Сумрачный глава дома, Иван Алексеевич, рано заметил в сыне черты большой одаренности. По-своему он очень любил Шушку и каждый вечер приходил в детскую провожать мальчика ко сну, попыхивая короткой своей трубкой. Он считал необходимым покурить в спальне сына, чтобы прогнать из комнаты вредных насекомых. А чтобы мальчик не простужался, раскрывшись ночью, нянюшка пришивала на живую нитку его простыню к матрасу, и уж поверх этой приметанной простыни сам отец укрывал его байковым одеялом.

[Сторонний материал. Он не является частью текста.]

(* ===== verification/Scg.v ===== *)
(** * The semantic computation graph

    Models [src/src/scg/src/graph.rs]: the graph of a program, a [DiGraph] of node and
    edge data together with the two-way tables between public identifiers and slots, the
    regions, and the counters of fresh identifiers.  An iteration over a [HashMap] takes
    the enumeration it follows as an argument.  The search of [find_function_return] runs on
    fuel, one unit per slot and one more; a [&mut] handed out by [get_node_mut] and
    [get_edge_mut] is the update made through it. *)

From S2P Require Import Prelude Digraph ScgNode.
From stdpp Require Import gmap sorting.
From stdpp Require Import options.

#[local] Open Scope Z_scope.

(** ** Ordered sets *)

Record OrderedSet : Type := OrderedSet_mk {
  os_set : gset Z;
  os_order : list Z;
}.

Definition OrderedSet_new : OrderedSet := OrderedSet_mk ∅ [].
Definition OrderedSet_contains (s : OrderedSet) (v : Z) : bool := bool_decide (v ∈ os_set s).
Definition OrderedSet_insert (s : OrderedSet) (v : Z) : OrderedSet * bool :=
  if decide (v ∈ os_set s) then (s, false)
  else (OrderedSet_mk ({[v]} ∪ os_set s) (os_order s ++ [v]), true).
Definition OrderedSet_from_iter (l : list Z) : OrderedSet :=
  fold_left (λ s v, fst (OrderedSet_insert s v)) l OrderedSet_new.

(** ** Data *)

Inductive SCGError : Type :=
  | NodeNotFound (n : NodeId)
  | EdgeNotFound (e : EdgeId)
  | DuplicateNode (n : NodeId)
  | DuplicateEdge (e : EdgeId)
  | CycleDetected
  | ValidationFailed (msg : string)
  | RegionNotFound (r : RegionId)
  | InvalidEdgeEndpoints (source target : NodeId).

Record ValidationResult : Type := ValidationResult_mk {
  is_valid : bool;
  warnings : list string;
  errors : list string;
}.

Definition ValidationResult_ok : ValidationResult := ValidationResult_mk true [] [].
Definition with_warning (r : ValidationResult) (w : string) : ValidationResult :=
  ValidationResult_mk (is_valid r) (warnings r ++ [w]) (errors r).
Definition with_error (r : ValidationResult) (e : string) : ValidationResult :=
  ValidationResult_mk false (warnings r) (errors r ++ [e]).

Record SCG : Type := SCG_mk {
  graph : DiGraph NodeData EdgeData;
  node_id_to_index : gmap Z nat;
  node_index_to_id : gmap nat Z;
  edge_id_to_index : gmap Z nat;
  edge_index_to_id : gmap nat Z;
  regions : gmap Z SCGRegion;
  next_node_id : Z;
  next_edge_id : Z;
}.

Definition SCG_new : SCG := SCG_mk DiGraph_new ∅ ∅ ∅ ∅ ∅ 0 0.

(** ** Nodes *)

(** [alloc_node_id] and [alloc_edge_id]: the identifier and the next counter. *)
Definition alloc_node_id (chk : bool) (s : SCG) : outcome (NodeId * Z) :=
  n ← u64_add chk (next_node_id s) 1; Ret (next_node_id s, n).
Definition alloc_edge_id (chk : bool) (s : SCG) : outcome (EdgeId * Z) :=
  n ← u64_add chk (next_edge_id s) 1; Ret (next_edge_id s, n).

(** Insert [data] and both entries of the tables; [next] is the new counter. *)
Definition insert_node (s : SCG) (id : NodeId) (data : NodeData) (next : Z) : SCG :=
  let '(g, idx) := add_node (graph s) data in
  SCG_mk g (<[id := idx]> (node_id_to_index s)) (<[idx := id]> (node_index_to_id s))
    (edge_id_to_index s) (edge_index_to_id s) (regions s) next (next_edge_id s).

Definition SCG_add_node (chk : bool) (s : SCG) (t : NodeType) (payload : NodePayload)
    (pp : ProgramPoint) : outcome (SCG * NodeId) :=
  '(id, next) ← alloc_node_id chk s;
  Ret (insert_node s id (NodeData_mk id t None pp payload) next, id).

Definition SCG_add_node_with_id (chk : bool) (s : SCG) (id : NodeId) (t : NodeType)
    (payload : NodePayload) (pp : ProgramPoint) : outcome (SCG * result NodeId SCGError) :=
  match node_id_to_index s !! id with
  | Some _ => Ret (s, Err (DuplicateNode id))
  | None =>
      next ← (if next_node_id s <=? id then u64_add chk id 1 else Ret (next_node_id s));
      Ret (insert_node s id (NodeData_mk id t None pp payload) next, Ok id)
  end.

(** [rebuild_index_mappings] and [rebuild_edge_mappings]: the entries of the live slots, in
    the order of the slots. *)
Definition node_entries (g : DiGraph NodeData EdgeData) : list (Z * nat) :=
  omap (λ i, (λ d, (node_id d, i)) <$> node_weight g i) (node_indices g).
Definition edge_entries (g : DiGraph NodeData EdgeData) : list (Z * nat) :=
  omap (λ e, (λ d, (edge_id d, e)) <$> edge_weight g e) (edge_indices g).
Definition id_table (l : list (Z * nat)) : gmap Z nat :=
  fold_left (λ m p, <[p.1 := p.2]> m) l ∅.
Definition index_table (l : list (Z * nat)) : gmap nat Z :=
  fold_left (λ m p, <[p.2 := p.1]> m) l ∅.

Definition rebuild_index_mappings (s : SCG) : SCG :=
  SCG_mk (graph s) (id_table (node_entries (graph s))) (index_table (node_entries (graph s)))
    (id_table (edge_entries (graph s))) (index_table (edge_entries (graph s)))
    (regions s) (next_node_id s) (next_edge_id s).
Definition rebuild_edge_mappings (s : SCG) : SCG :=
  SCG_mk (graph s) (node_id_to_index s) (node_index_to_id s)
    (id_table (edge_entries (graph s))) (index_table (edge_entries (graph s)))
    (regions s) (next_node_id s) (next_edge_id s).

(** Drop the entries of the edge in slot [eidx]. *)
Definition forget_edge (tables : gmap Z nat * gmap nat Z) (eidx : nat) :
    gmap Z nat * gmap nat Z :=
  let '(by_id, by_index) := tables in
  match by_index !! eidx with
  | Some eid => (delete eid by_id, delete eidx by_index)
  | None => (by_id, by_index)
  end.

Обкурив кроватку, перекрестив сына и убедившись, что в стальной все в порядке, отец уходил к себе.
Пока оба брата Яковлевы — отставной гвардии капитан и сенатор — жили под одной крышей в Путниках, у Страстного монастыря, в доме насчитывалось крепостной прислуги более шестидесяти человек, не считая «мелюзги» — дворовых детей, казачков, мальчиков на побегушках. Эту крепостную молодь сызмальства приучали к службе в доме, то есть к лени, безделью и лганью. А сверх слуг крепостных были еще и наемные служащие — иностранцы камердинеры, Сашина гувернантка мадам Прово, впоследствии немец-гувернер…
Легко представить себе, сколько добра и всяких припасов требовалось в доме, чтобы кормить, одевать и ублажать господ, содержать такую челядь и такое количество домочадцев. Нужны были настоящие склады, огромные потреба и хранилища рядом со всевозможными службами, начиная от бани и кончая конюшней с каретным сараем. А чтобы наполнять эти погреба и хранилища, требовались целые обозы, не уступавшие по грузоподъемности среднему товарному поезду.
Прибытие этого обоза бывало в родительском доме мальчика Шушки едва ли не самым крупным и хлопотным событием в году.
Отряжали обоз крепостные оброчные крестьяне самого большого из всех яковлевских поместий. Его называли «керенским имением» — по Керенскому уезду Пензенской губернии, где это поместье находилось. Свой оброк помещику Яковлеву крестьяне его платили не деньгами, а провиантом — сотнями пудов муки, крупы, масла, меда, мороженого мяса, десятками голов крупного и мелкого скота; на дворе у Яковлевых в дни прихода обоза стоял оглушительный рев, блеянье, хлопанье крыльев, поросячий визг, гоготание гусей, надменная болтовня индюков, кудахтанье сотен кур.
В часы приемки всей этой провизии, скота и птицы во дворе присутствовал вместе с матерью и Шушка. Как потом рассказывали очевидцы, он очень рано стал вмешиваться в сложные хозяйственные дела. Кто-то из слуг, любивших мальчика, шепнул ему, будто писарь Епифаныч и керенский староста Шкун берут с крестьян взятки, чтобы облегчить им сдачу господского оброка и отпустить со двора побыстрее.
Мальчик становился рядом со сдающим свой товар мужиком и внимательно следил, чтобы тот не передал старосте ничего липшего. Положение резко менялось, когда сам староста, дрожа от страха, шел к Ивану Алексеевичу подписывать квитанции за сданный крестьянами оброк. Тут уж Шушка горой становился за старосту!